START Provided data

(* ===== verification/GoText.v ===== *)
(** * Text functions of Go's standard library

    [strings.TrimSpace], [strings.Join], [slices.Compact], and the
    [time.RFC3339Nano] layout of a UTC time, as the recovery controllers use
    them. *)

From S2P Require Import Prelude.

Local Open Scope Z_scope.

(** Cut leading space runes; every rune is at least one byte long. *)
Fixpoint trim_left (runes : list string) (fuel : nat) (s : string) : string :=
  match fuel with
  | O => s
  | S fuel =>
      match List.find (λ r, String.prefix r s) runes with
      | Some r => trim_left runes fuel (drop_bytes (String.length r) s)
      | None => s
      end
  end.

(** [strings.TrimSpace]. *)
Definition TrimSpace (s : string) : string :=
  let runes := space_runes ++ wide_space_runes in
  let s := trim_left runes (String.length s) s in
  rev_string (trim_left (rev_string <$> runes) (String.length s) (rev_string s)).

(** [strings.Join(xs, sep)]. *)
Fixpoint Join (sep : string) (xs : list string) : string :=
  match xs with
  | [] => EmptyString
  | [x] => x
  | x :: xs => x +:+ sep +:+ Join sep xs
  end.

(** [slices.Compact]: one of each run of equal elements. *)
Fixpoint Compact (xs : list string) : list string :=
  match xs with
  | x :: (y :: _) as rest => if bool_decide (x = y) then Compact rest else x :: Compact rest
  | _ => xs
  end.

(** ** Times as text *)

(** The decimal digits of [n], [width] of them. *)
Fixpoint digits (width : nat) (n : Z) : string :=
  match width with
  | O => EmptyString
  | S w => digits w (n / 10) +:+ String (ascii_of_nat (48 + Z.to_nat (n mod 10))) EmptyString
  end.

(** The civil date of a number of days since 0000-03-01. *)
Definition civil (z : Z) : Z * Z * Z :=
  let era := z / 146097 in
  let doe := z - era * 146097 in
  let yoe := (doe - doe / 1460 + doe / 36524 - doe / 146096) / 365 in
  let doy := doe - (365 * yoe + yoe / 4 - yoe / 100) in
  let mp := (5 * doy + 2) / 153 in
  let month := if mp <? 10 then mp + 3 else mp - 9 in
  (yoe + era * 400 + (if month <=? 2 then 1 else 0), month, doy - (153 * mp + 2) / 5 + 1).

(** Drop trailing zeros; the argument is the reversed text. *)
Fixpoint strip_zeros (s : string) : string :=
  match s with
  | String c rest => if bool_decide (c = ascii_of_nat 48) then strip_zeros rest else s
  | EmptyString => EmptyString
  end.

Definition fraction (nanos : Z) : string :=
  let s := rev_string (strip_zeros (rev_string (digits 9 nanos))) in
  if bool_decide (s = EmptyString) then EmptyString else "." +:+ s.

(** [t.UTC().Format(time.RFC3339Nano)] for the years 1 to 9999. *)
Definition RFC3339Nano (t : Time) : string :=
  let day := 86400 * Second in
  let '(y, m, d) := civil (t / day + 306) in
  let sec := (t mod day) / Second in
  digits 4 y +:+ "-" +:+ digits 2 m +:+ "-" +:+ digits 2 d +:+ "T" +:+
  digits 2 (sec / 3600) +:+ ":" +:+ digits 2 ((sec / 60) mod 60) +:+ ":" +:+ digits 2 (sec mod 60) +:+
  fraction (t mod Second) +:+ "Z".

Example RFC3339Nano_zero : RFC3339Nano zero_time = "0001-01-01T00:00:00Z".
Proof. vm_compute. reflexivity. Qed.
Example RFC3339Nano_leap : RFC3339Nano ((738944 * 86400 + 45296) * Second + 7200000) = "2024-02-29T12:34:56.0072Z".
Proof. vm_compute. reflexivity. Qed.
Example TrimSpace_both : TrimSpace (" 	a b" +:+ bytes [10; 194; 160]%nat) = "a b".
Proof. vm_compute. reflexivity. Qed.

END Provided data
START Provided data

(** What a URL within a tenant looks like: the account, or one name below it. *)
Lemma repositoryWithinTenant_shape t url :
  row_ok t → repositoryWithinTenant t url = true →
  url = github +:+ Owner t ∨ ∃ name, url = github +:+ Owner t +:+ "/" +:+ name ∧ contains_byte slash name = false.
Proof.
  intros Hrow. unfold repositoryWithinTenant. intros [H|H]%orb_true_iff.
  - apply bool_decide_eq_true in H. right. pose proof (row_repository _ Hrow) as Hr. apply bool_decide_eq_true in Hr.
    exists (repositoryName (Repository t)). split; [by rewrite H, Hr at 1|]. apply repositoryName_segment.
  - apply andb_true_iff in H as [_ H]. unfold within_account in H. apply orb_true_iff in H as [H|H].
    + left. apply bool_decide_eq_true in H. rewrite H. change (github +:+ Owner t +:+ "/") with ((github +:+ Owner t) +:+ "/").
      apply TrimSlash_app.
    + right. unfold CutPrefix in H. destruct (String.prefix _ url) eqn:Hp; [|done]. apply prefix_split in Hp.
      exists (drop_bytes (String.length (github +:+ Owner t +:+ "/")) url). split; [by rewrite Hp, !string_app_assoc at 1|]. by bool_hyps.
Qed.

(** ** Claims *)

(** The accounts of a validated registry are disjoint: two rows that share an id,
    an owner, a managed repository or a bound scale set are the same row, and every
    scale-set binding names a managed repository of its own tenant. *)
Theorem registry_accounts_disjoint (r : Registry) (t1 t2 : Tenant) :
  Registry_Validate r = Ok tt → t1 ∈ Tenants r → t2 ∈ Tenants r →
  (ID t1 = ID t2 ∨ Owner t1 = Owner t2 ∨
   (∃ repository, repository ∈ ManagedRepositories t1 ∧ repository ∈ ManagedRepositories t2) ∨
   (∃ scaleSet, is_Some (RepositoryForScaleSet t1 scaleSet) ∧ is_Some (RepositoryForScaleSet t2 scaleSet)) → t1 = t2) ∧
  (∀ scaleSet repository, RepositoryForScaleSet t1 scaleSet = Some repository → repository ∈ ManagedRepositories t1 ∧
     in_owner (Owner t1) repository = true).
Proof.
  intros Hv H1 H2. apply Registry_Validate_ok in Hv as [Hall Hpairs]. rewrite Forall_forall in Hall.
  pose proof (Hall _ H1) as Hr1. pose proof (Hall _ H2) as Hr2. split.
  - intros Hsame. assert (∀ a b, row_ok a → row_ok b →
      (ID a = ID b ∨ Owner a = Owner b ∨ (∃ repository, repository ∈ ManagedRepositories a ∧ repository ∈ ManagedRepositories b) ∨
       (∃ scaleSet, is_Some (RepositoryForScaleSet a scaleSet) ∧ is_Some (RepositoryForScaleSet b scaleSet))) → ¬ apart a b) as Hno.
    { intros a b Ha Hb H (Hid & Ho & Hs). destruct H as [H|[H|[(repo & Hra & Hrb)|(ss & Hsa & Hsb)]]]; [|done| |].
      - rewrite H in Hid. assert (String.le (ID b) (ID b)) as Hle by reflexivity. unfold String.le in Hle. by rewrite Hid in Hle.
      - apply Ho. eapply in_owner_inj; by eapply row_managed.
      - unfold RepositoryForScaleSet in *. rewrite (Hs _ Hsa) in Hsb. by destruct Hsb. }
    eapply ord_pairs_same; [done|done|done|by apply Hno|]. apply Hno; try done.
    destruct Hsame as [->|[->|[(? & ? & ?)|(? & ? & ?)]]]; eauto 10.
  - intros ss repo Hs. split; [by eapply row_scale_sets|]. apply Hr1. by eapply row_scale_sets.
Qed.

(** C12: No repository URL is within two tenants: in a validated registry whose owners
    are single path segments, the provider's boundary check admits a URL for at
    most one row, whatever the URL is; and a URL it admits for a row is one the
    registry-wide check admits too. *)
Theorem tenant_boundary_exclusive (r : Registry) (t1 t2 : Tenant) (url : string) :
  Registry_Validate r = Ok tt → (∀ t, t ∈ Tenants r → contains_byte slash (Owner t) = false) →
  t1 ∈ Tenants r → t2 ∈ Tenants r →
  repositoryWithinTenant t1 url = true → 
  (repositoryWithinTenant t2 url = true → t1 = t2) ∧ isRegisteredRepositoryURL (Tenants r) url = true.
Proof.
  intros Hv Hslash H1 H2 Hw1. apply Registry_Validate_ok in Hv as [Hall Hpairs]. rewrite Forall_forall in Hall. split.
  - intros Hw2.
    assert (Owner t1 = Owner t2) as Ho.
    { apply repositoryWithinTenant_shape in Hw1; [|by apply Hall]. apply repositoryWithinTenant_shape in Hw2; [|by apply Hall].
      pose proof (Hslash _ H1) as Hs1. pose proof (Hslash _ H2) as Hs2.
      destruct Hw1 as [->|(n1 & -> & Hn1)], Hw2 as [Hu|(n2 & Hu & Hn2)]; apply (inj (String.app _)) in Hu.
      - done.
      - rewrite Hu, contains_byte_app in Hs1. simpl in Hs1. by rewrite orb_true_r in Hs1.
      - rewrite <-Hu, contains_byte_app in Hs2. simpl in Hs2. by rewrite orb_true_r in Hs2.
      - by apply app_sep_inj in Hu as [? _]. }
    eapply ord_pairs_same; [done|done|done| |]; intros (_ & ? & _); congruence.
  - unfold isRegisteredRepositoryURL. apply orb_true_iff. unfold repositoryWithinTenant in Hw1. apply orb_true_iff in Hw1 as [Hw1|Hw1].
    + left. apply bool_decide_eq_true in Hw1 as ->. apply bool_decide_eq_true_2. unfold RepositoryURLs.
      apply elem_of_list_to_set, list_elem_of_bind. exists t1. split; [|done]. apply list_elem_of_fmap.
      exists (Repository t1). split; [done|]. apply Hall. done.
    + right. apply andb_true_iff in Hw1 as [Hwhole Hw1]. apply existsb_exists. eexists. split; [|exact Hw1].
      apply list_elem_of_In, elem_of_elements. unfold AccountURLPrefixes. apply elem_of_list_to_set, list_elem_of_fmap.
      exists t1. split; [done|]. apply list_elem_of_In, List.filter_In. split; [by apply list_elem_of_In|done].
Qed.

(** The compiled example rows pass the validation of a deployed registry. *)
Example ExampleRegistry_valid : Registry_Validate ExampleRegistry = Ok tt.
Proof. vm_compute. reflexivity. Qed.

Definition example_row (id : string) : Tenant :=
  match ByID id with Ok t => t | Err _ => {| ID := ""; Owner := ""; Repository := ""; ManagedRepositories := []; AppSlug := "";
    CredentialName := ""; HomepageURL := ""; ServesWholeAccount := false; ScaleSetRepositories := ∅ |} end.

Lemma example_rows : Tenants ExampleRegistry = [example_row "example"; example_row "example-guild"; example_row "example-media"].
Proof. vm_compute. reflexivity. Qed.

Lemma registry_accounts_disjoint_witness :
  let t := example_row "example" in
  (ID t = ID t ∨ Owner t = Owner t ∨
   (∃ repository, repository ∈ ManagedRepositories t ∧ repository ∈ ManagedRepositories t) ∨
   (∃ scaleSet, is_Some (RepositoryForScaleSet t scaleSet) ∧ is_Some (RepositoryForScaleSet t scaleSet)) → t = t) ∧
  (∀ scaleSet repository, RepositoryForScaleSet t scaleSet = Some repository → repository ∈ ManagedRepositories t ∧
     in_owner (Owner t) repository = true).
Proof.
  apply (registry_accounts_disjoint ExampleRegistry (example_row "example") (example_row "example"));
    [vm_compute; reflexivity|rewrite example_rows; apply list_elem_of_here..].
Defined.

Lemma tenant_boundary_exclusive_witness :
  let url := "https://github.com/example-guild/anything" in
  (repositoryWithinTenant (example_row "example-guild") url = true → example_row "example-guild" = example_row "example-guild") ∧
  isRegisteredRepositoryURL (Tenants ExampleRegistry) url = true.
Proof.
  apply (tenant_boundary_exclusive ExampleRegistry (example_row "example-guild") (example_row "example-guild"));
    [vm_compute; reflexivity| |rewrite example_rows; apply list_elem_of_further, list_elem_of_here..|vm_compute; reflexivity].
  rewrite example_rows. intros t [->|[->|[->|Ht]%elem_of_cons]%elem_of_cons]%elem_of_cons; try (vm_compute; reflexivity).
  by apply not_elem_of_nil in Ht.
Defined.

END Provided data

_Task requirements:_
Within the lines above, find those holding the word "fuel" and copy them.

_Exercise solution:_
Fixpoint trim_left (runes : list string) (fuel : nat) (s : string) : string :=
  match fuel with
  | S fuel =>
      | Some r => trim_left runes fuel (drop_bytes (String.length r) s)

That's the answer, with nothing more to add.